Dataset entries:

Lemma Log2Ceiling_smallest_exponent_witness :
  exists n,
    upb_Log2Ceiling NonGnuc 32 1025 = Ret n /\
    0 <= n /\
    1025 <= 2 ^ n /\
    (forall m, 0 <= m -> 1025 <= 2 ^ m -> n <= m) /\
    (1 < 1025 -> 2 ^ (n - 1) < 1025).
Proof.
  apply (Log2Ceiling_smallest_exponent NonGnuc 32 1025).
  - unfold loop_fuel. lia.
  - lia.
Defined.

(** C4. upb_Log2Ceiling returns 0 for every x <= 1, whichever body is
    compiled and whatever the loop bound: in particular at 0, at 1 and at
    every negative x. *)
Theorem Log2Ceiling_clamp (cc : compiler) (fuel : nat) (x : Z) :
  x <= 1 ->
  upb_Log2Ceiling cc fuel x = Ret 0.
Proof.
  intros Hx. unfold upb_Log2Ceiling.
  destruct (Z.leb_spec x 1); [reflexivity|lia].
Qed.

Lemma Log2Ceiling_clamp_witness :
  upb_Log2Ceiling Gnuc 0 0 = Ret 0 /\
  upb_Log2Ceiling NonGnuc 0 1 = Ret 0 /\
  upb_Log2Ceiling Gnuc 0 (-5) = Ret 0 /\
  upb_Log2Ceiling NonGnuc 0 Int.min_signed = Ret 0.
Proof.
  split; [apply (Log2Ceiling_clamp Gnuc 0 0); lia|].
  split; [apply (Log2Ceiling_clamp NonGnuc 0 1); lia|].
  split; [apply (Log2Ceiling_clamp Gnuc 0 (-5)); lia|].
  apply (Log2Ceiling_clamp NonGnuc 0 Int.min_signed).
  unfold Int.min_signed. lia.
Defined.

(** ** Fast path against fallback *)

(** On [2, 2^30] the two bodies return the same exponent. *)
Lemma Log2Ceiling_bodies_agree (fuel : nat) (x : Z) :
  (loop_fuel <= fuel)%nat ->
  1 < x <= 2 ^ 30 ->
  exists n,
    upb_Log2Ceiling Gnuc fuel x = Ret n /\
    upb_Log2Ceiling NonGnuc fuel x = Ret n.
Proof.
  intros Hfuel Hx. exists (Z.log2_up x).
  split; apply Log2Ceiling_log2_up; solve [assumption | lia].
Qed.

(** Above 2^30 the loop reaches [1 << 31], which overflows [int]: from any
    counter it either runs out of iterations or hits undefined behaviour,
    and never returns. *)
Lemma loop_never_returns (fuel : nat) (x lg2 n : Z) :
  2 ^ 30 < x ->
  0 <= lg2 ->
  Log2Ceiling_loop fuel x lg2 <> Ret n.
Proof.
  intros Hx. revert lg2.
  induction fuel as [|fuel IH]; intros lg2 Hlg; [discriminate|].
  cbn [Log2Ceiling_loop].
  destruct (Z_le_gt_dec lg2 30) as [Hsmall|Hbig].
  - rewrite shl_1_small by lia. cbn [bind].
    pose proof (pow2_le_30 lg2 (conj Hlg Hsmall)).
    destruct (Z.ltb_spec (2 ^ lg2) x); [|lia].
    unfold Int.add. rewrite checked_in_range
      by (unfold Int.min_signed, Int.max_signed;
          change (2 ^ 31) with 2147483648; lia).
    cbn [bind]. apply IH. lia.
  - assert (Hu : Int.shl 1 lg2 = Undefined).
    { unfold Int.shl, Int.width.
      destruct (Z.ltb_spec lg2 0); [lia|].
      destruct (Z.leb_spec 32 lg2); [reflexivity|].
      replace lg2 with 31 by lia. reflexivity. }
    rewrite Hu. discriminate.
Qed.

(Task to carry out): An exact copy of every entry is required.

(Solution below):
Lemma Log2Ceiling_smallest_exponent_witness :
  exists n,
    upb_Log2Ceiling NonGnuc 32 1025 = Ret n /\
    0 <= n /\
    1025 <= 2 ^ n /\
    (forall m, 0 <= m -> 1025 <= 2 ^ m -> n <= m) /\
    (1 < 1025 -> 2 ^ (n - 1) < 1025).
Proof.
  apply (Log2Ceiling_smallest_exponent NonGnuc 32 1025).
  - unfold loop_fuel. lia.
  - lia.
Defined.

(** C4. upb_Log2Ceiling returns 0 for every x <= 1, whichever body is
    compiled and whatever the loop bound: in particular at 0, at 1 and at
    every negative x. *)
Theorem Log2Ceiling_clamp (cc : compiler) (fuel : nat) (x : Z) :
  x <= 1 ->
  upb_Log2Ceiling cc fuel x = Ret 0.
Proof.
  intros Hx. unfold upb_Log2Ceiling.
  destruct (Z.leb_spec x 1); [reflexivity|lia].
Qed.

Lemma Log2Ceiling_clamp_witness :
  upb_Log2Ceiling Gnuc 0 0 = Ret 0 /\
  upb_Log2Ceiling NonGnuc 0 1 = Ret 0 /\
  upb_Log2Ceiling Gnuc 0 (-5) = Ret 0 /\
  upb_Log2Ceiling NonGnuc 0 Int.min_signed = Ret 0.
Proof.
  split; [apply (Log2Ceiling_clamp Gnuc 0 0); lia|].
  split; [apply (Log2Ceiling_clamp NonGnuc 0 1); lia|].
  split; [apply (Log2Ceiling_clamp Gnuc 0 (-5)); lia|].
  apply (Log2Ceiling_clamp NonGnuc 0 Int.min_signed).
  unfold Int.min_signed. lia.
Defined.

(** ** Fast path against fallback *)

(** On [2, 2^30] the two bodies return the same exponent. *)
Lemma Log2Ceiling_bodies_agree (fuel : nat) (x : Z) :
  (loop_fuel <= fuel)%nat ->
  1 < x <= 2 ^ 30 ->
  exists n,
    upb_Log2Ceiling Gnuc fuel x = Ret n /\
    upb_Log2Ceiling NonGnuc fuel x = Ret n.
Proof.
  intros Hfuel Hx. exists (Z.log2_up x).
  split; apply Log2Ceiling_log2_up; solve [assumption | lia].
Qed.

(** Above 2^30 the loop reaches [1 << 31], which overflows [int]: from any
    counter it either runs out of iterations or hits undefined behaviour,
    and never returns. *)
Lemma loop_never_returns (fuel : nat) (x lg2 n : Z) :
  2 ^ 30 < x ->
  0 <= lg2 ->
  Log2Ceiling_loop fuel x lg2 <> Ret n.
Proof.
  intros Hx. revert lg2.
  induction fuel as [|fuel IH]; intros lg2 Hlg; [discriminate|].
  cbn [Log2Ceiling_loop].
  destruct (Z_le_gt_dec lg2 30) as [Hsmall|Hbig].
  - rewrite shl_1_small by lia. cbn [bind].
    pose proof (pow2_le_30 lg2 (conj Hlg Hsmall)).
    destruct (Z.ltb_spec (2 ^ lg2) x); [|lia].
    unfold Int.add. rewrite checked_in_range
      by (unfold Int.min_signed, Int.max_signed;
          change (2 ^ 31) with 2147483648; lia).
    cbn [bind]. apply IH. lia.
  - assert (Hu : Int.shl 1 lg2 = Undefined).
    { unfold Int.shl, Int.width.
      destruct (Z.ltb_spec lg2 0); [lia|].
      destruct (Z.leb_spec 32 lg2); [reflexivity|].
      replace lg2 with 31 by lia. reflexivity. }
    rewrite Hu. discriminate.
Qed.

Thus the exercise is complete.